"""

(* ===== verification/VmController.v ===== *)
(** * The virtual machine controller: pkg/controller/vm_controller.go

    [Reconcile] drives a VM through its phases, keeps its pods, its hotplug volume pods and
    its conditions.  Functions that change the VM through a pointer take it and return it. *)

From stdpp Require Import base gmap strings list sets fin_maps sorting.
From Stdlib Require Import ZArith Lia.
From S2P Require Import Prelude GoStd K8s ApiTypes Kube PodBuild.
Open Scope Z_scope.

Definition VMProtectionFinalizer : string := "virtink.io/vm-protection".
Definition VMKind : string := "VirtualMachine".
Definition PodReady : string := "Ready".

Section VMController.
Context `{K8s} (params : BuildParams).

Abbreviation kprog := (prog kubeE).
(** The VM as the function leaves it, and the error it returns. *)
Abbreviation vmres := (kprog (VirtualMachine * option goerror)).

Definition EvNormal : string := "Normal".
Definition EvWarning : string := "Warning".

Definition upd_Status (f : VirtualMachineStatus → VirtualMachineStatus) (vm : VirtualMachine) : VirtualMachine :=
  set_Status (f (Status vm)) vm.

(** ** Hotplug volumes *)

Definition getHotplugVolumes (vm : VirtualMachine) (vmPod : Pod) : list Volume :=
  filter (λ v, IsHotpluggable v = true ∧ Volume_Name v ∉ PodVolume_Name <$> Pod_Volumes (pod_Spec vmPod)) (Volumes (Spec vm)).

(** Newest first. *)
Definition pod_newer (a b : Pod) : Prop := om_CreationTimestamp (pod_meta b) ≤ om_CreationTimestamp (pod_meta a).
#[export] Instance pod_newer_dec : RelDecision pod_newer.
Proof. intros a b. unfold pod_newer. apply _. Defined.

Definition getHotplugVolumePods (vmPod : Pod) : kprog (result (list Pod)) :=
  (let! r := call (ListPods (om_Namespace (pod_meta vmPod))) in
   match r with
   | Err e => Ret (Err e)
   | Ok items => Ret (Ok (merge_sort pod_newer (filter (λ p, IsControlledBy (pod_meta p) (pod_meta vmPod) = true) items)))
   end)%go.

Definition is_pvc (v : PodVolume) : bool := match PodVolume_Source v with PVCVolume _ => true | _ => false end.

(** [len(pod.Spec.Volumes)-2]: the "hotplug" volume and the service account token. *)
Definition isPodMatchVMHotplugVolumes (pod : Pod) (hotplugVolumes : list Volume) : bool :=
  let vols := Pod_Volumes (pod_Spec pod) in
  if negb (Z.of_nat (length vols) - 2 =? Z.of_nat (length hotplugVolumes)) then false
  else
    let claims : gset string := list_to_set (PodVolume_Name <$> filter (λ v, is_pvc v = true) vols) in
    bool_decide (claims ∖ list_to_set (Volume_Name <$> hotplugVolumes) = ∅).

(** The status of a volume by name; the last entry of a name wins in the Go map. *)
Definition status_map (l : list VolumeStatus) : gmap string VolumeStatus :=
  foldl (λ m s, <[VolumeStatus_Name s := s]> m) ∅ l.

(** The mounts and devices of the volumes that are not mounted in the VM yet. *)
Fixpoint hotplug_attachments (vm : VirtualMachine) (l : list Volume) (mounts : list VolumeMount) (devices : list VolumeDevice)
    : kprog (result (list VolumeMount * list VolumeDevice)) :=
  match l with
  | [] => Ret (Ok (mounts, devices))
  | v :: l' =>
      let phase := from_option VolumeStatus_Phase VolumePhaseUnset (status_map (VolumeStatuses (Status vm)) !! Volume_Name v) in
      if negb (bool_decide (phase = VolumeMountedToPod)) && negb (bool_decide (phase = VolumeReady)) then
        (let! r := IsBlock (om_Namespace (vm_meta vm)) v in
         match r with
         | Err e => Ret (Err e)
         | Ok true => hotplug_attachments vm l' mounts (devices ++ [mkVolumeDevice (Volume_Name v) ("/hotplug/" +:+ Volume_Name v)])
         | Ok false => hotplug_attachments vm l' (mounts ++ [mkVolumeMount (Volume_Name v) ("/mnt/" +:+ Volume_Name v) None]) devices
         end)%go
      else hotplug_attachments vm l' mounts devices
  end.

Definition buildHotplugVolumePod (vm : VirtualMachine) (vmPod : Pod) (hotplugVolumes : list Volume) : kprog (result Pod) :=
  (let! r := hotplug_attachments vm hotplugVolumes [mkVolumeMount "hotplug" "/hotplug" (Some "HostToContainer")] [] in
   match r with
   | Err e => Ret (Err e)
   | Ok (mounts, devices) =>
       let c := mkContainer "hotplug-volumes" (PrerunnerImageName params) "" ["/bin/sh"; "-c"; "ncat -lkU /hotplug/hp.sock"] [] []
                  (mkResources None None) mounts devices None None None None in
       let meta := mkObjectMeta "" (om_Name (vm_meta vm) +:+ "-hotplug-volumes-") (om_Namespace (pod_meta vmPod))
                     "" "" 0 0 None None None [] [] in
       let spec := mkPodSpec "" true None (Pod_Tolerations (pod_Spec vmPod))
         (Some (mkAffinity (Some (HostnameIn [Pod_NodeName (pod_Spec vmPod)])) None None)) [] [c]
         (emptyDir "hotplug" :: ((λ v, mkPodVolume (Volume_Name v) (PVCVolume (PVCName v))) <$> hotplugVolumes)) in
       match SetControllerReference "v1" "Pod" (pod_meta vmPod) meta with
       | Err e => Ret (Err e)
       | Ok meta => Ret (Ok (mkPod meta spec emptyPodStatus))
       end
   end)%go.

Fixpoint ready_volumes (ns : string) (l acc : list Volume) : kprog (result (list Volume)) :=
  match l with
  | [] => Ret (Ok acc)
  | v :: l' =>
      (let! r := IsReady ns v in
       match r with
       | Err e => Ret (Err e)
       | Ok ready => ready_volumes ns l' (if ready : bool then acc ++ [v] else acc)
       end)%go
  end.

(** The first pod that has exactly these volumes, and the other ones. *)
Fixpoint split_current (volumes : list Volume) (pods : list Pod) (current : option Pod) (old : list Pod)
    : option Pod * list Pod :=
  match pods with
  | [] => (current, old)
  | pod :: pods' =>
      if negb (bool_decide (is_Some current)) && isPodMatchVMHotplugVolumes pod volumes
      then split_current volumes pods' (Some pod) old
      else split_current volumes pods' current (old ++ [pod])
  end.

Fixpoint delete_old_pods (about : ObjectMeta) (l : list Pod) : kprog (option goerror) :=
  match l with
  | [] => Ret None
  | pod :: l' =>
      if Time_IsZero (om_DeletionTimestamp (pod_meta pod)) then
        (let! err := call (DeletePod pod) in
         match err with
         | Some e => Ret (Some e)
         | None => call (Eventf about EvNormal "DeletedHotplugVolumePod") ;;; delete_old_pods about l'
         end)%go
      else delete_old_pods about l'
  end.

Definition handleHotplugVolumes (vm : VirtualMachine) (vmPod : Pod) (waitAllVolumesReady : bool) : kprog (option goerror) :=
  let hotplugVolumes := getHotplugVolumes vm vmPod in
  (let! r := ready_volumes (om_Namespace (vm_meta vm)) hotplugVolumes [] in
   match r with
   | Err e => Ret (Some e)
   | Ok ready =>
       if waitAllVolumesReady && (Z.of_nat (length ready) <? Z.of_nat (length hotplugVolumes)) then Ret None
       else
         let! r := getHotplugVolumePods vmPod in
         match r with
         | Err e => Ret (Some e)
         | Ok pods =>
             let '(current, old) := split_current ready pods None [] in
             let! err :=
               (match current, ready with
                | None, _ :: _ =>
                    let! r := buildHotplugVolumePod vm vmPod ready in
                    match r with
                    | Err e => Ret (Some e)
                    | Ok pod =>
                        let! err := call (CreatePod pod) in
                        match err with
                        | Some e => Ret (Some e)
                        | None => call (Eventf (vm_meta vm) EvNormal "CreatedHotplugVolumePod") ;;; Ret None
                        end
                    end
                | _, _ => Ret None
                end) in
             match err with
             | Some e => Ret (Some e)
             | None => delete_old_pods (vm_meta vm) old
             end
         end
   end)%go.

"""

All entries are to be printed once more, exactly as given.

(* ===== verification/VmController.v ===== *)
(** * The virtual machine controller: pkg/controller/vm_controller.go

    [Reconcile] drives a VM through its phases, keeps its pods, its hotplug volume pods and
    its conditions.  Functions that change the VM through a pointer take it and return it. *)

From stdpp Require Import base gmap strings list sets fin_maps sorting.
From Stdlib Require Import ZArith Lia.
From S2P Require Import Prelude GoStd K8s ApiTypes Kube PodBuild.
Open Scope Z_scope.

Definition VMProtectionFinalizer : string := "virtink.io/vm-protection".
Definition VMKind : string := "VirtualMachine".
Definition PodReady : string := "Ready".

Section VMController.
Context `{K8s} (params : BuildParams).

Abbreviation kprog := (prog kubeE).
(** The VM as the function leaves it, and the error it returns. *)
Abbreviation vmres := (kprog (VirtualMachine * option goerror)).

Definition EvNormal : string := "Normal".
Definition EvWarning : string := "Warning".

Definition upd_Status (f : VirtualMachineStatus → VirtualMachineStatus) (vm : VirtualMachine) : VirtualMachine :=
  set_Status (f (Status vm)) vm.

(** ** Hotplug volumes *)

Definition getHotplugVolumes (vm : VirtualMachine) (vmPod : Pod) : list Volume :=
  filter (λ v, IsHotpluggable v = true ∧ Volume_Name v ∉ PodVolume_Name <$> Pod_Volumes (pod_Spec vmPod)) (Volumes (Spec vm)).

(** Newest first. *)
Definition pod_newer (a b : Pod) : Prop := om_CreationTimestamp (pod_meta b) ≤ om_CreationTimestamp (pod_meta a).
#[export] Instance pod_newer_dec : RelDecision pod_newer.
Proof. intros a b. unfold pod_newer. apply _. Defined.

Definition getHotplugVolumePods (vmPod : Pod) : kprog (result (list Pod)) :=
  (let! r := call (ListPods (om_Namespace (pod_meta vmPod))) in
   match r with
   | Err e => Ret (Err e)
   | Ok items => Ret (Ok (merge_sort pod_newer (filter (λ p, IsControlledBy (pod_meta p) (pod_meta vmPod) = true) items)))
   end)%go.

Definition is_pvc (v : PodVolume) : bool := match PodVolume_Source v with PVCVolume _ => true | _ => false end.

(** [len(pod.Spec.Volumes)-2]: the "hotplug" volume and the service account token. *)
Definition isPodMatchVMHotplugVolumes (pod : Pod) (hotplugVolumes : list Volume) : bool :=
  let vols := Pod_Volumes (pod_Spec pod) in
  if negb (Z.of_nat (length vols) - 2 =? Z.of_nat (length hotplugVolumes)) then false
  else
    let claims : gset string := list_to_set (PodVolume_Name <$> filter (λ v, is_pvc v = true) vols) in
    bool_decide (claims ∖ list_to_set (Volume_Name <$> hotplugVolumes) = ∅).

(** The status of a volume by name; the last entry of a name wins in the Go map. *)
Definition status_map (l : list VolumeStatus) : gmap string VolumeStatus :=
  foldl (λ m s, <[VolumeStatus_Name s := s]> m) ∅ l.

(** The mounts and devices of the volumes that are not mounted in the VM yet. *)
Fixpoint hotplug_attachments (vm : VirtualMachine) (l : list Volume) (mounts : list VolumeMount) (devices : list VolumeDevice)
    : kprog (result (list VolumeMount * list VolumeDevice)) :=
  match l with
  | [] => Ret (Ok (mounts, devices))
  | v :: l' =>
      let phase := from_option VolumeStatus_Phase VolumePhaseUnset (status_map (VolumeStatuses (Status vm)) !! Volume_Name v) in
      if negb (bool_decide (phase = VolumeMountedToPod)) && negb (bool_decide (phase = VolumeReady)) then
        (let! r := IsBlock (om_Namespace (vm_meta vm)) v in
         match r with
         | Err e => Ret (Err e)
         | Ok true => hotplug_attachments vm l' mounts (devices ++ [mkVolumeDevice (Volume_Name v) ("/hotplug/" +:+ Volume_Name v)])
         | Ok false => hotplug_attachments vm l' (mounts ++ [mkVolumeMount (Volume_Name v) ("/mnt/" +:+ Volume_Name v) None]) devices
         end)%go
      else hotplug_attachments vm l' mounts devices
  end.

Definition buildHotplugVolumePod (vm : VirtualMachine) (vmPod : Pod) (hotplugVolumes : list Volume) : kprog (result Pod) :=
  (let! r := hotplug_attachments vm hotplugVolumes [mkVolumeMount "hotplug" "/hotplug" (Some "HostToContainer")] [] in
   match r with
   | Err e => Ret (Err e)
   | Ok (mounts, devices) =>
       let c := mkContainer "hotplug-volumes" (PrerunnerImageName params) "" ["/bin/sh"; "-c"; "ncat -lkU /hotplug/hp.sock"] [] []
                  (mkResources None None) mounts devices None None None None in
       let meta := mkObjectMeta "" (om_Name (vm_meta vm) +:+ "-hotplug-volumes-") (om_Namespace (pod_meta vmPod))
                     "" "" 0 0 None None None [] [] in
       let spec := mkPodSpec "" true None (Pod_Tolerations (pod_Spec vmPod))
         (Some (mkAffinity (Some (HostnameIn [Pod_NodeName (pod_Spec vmPod)])) None None)) [] [c]
         (emptyDir "hotplug" :: ((λ v, mkPodVolume (Volume_Name v) (PVCVolume (PVCName v))) <$> hotplugVolumes)) in
       match SetControllerReference "v1" "Pod" (pod_meta vmPod) meta with
       | Err e => Ret (Err e)
       | Ok meta => Ret (Ok (mkPod meta spec emptyPodStatus))
       end
   end)%go.

Fixpoint ready_volumes (ns : string) (l acc : list Volume) : kprog (result (list Volume)) :=
  match l with
  | [] => Ret (Ok acc)
  | v :: l' =>
      (let! r := IsReady ns v in
       match r with
       | Err e => Ret (Err e)
       | Ok ready => ready_volumes ns l' (if ready : bool then acc ++ [v] else acc)
       end)%go
  end.

(** The first pod that has exactly these volumes, and the other ones. *)
Fixpoint split_current (volumes : list Volume) (pods : list Pod) (current : option Pod) (old : list Pod)
    : option Pod * list Pod :=
  match pods with
  | [] => (current, old)
  | pod :: pods' =>
      if negb (bool_decide (is_Some current)) && isPodMatchVMHotplugVolumes pod volumes
      then split_current volumes pods' (Some pod) old
      else split_current volumes pods' current (old ++ [pod])
  end.

Fixpoint delete_old_pods (about : ObjectMeta) (l : list Pod) : kprog (option goerror) :=
  match l with
  | [] => Ret None
  | pod :: l' =>
      if Time_IsZero (om_DeletionTimestamp (pod_meta pod)) then
        (let! err := call (DeletePod pod) in
         match err with
         | Some e => Ret (Some e)
         | None => call (Eventf about EvNormal "DeletedHotplugVolumePod") ;;; delete_old_pods about l'
         end)%go
      else delete_old_pods about l'
  end.

Definition handleHotplugVolumes (vm : VirtualMachine) (vmPod : Pod) (waitAllVolumesReady : bool) : kprog (option goerror) :=
  let hotplugVolumes := getHotplugVolumes vm vmPod in
  (let! r := ready_volumes (om_Namespace (vm_meta vm)) hotplugVolumes [] in
   match r with
   | Err e => Ret (Some e)
   | Ok ready =>
       if waitAllVolumesReady && (Z.of_nat (length ready) <? Z.of_nat (length hotplugVolumes)) then Ret None
       else
         let! r := getHotplugVolumePods vmPod in
         match r with
         | Err e => Ret (Some e)
         | Ok pods =>
             let '(current, old) := split_current ready pods None [] in
             let! err :=
               (match current, ready with
                | None, _ :: _ =>
                    let! r := buildHotplugVolumePod vm vmPod ready in
                    match r with
                    | Err e => Ret (Some e)
                    | Ok pod =>
                        let! err := call (CreatePod pod) in
                        match err with
                        | Some e => Ret (Some e)
                        | None => call (Eventf (vm_meta vm) EvNormal "CreatedHotplugVolumePod") ;;; Ret None
                        end
                    end
                | _, _ => Ret None
                end) in
             match err with
             | Some e => Ret (Some e)
             | None => delete_old_pods (vm_meta vm) old
             end
         end
   end)%go.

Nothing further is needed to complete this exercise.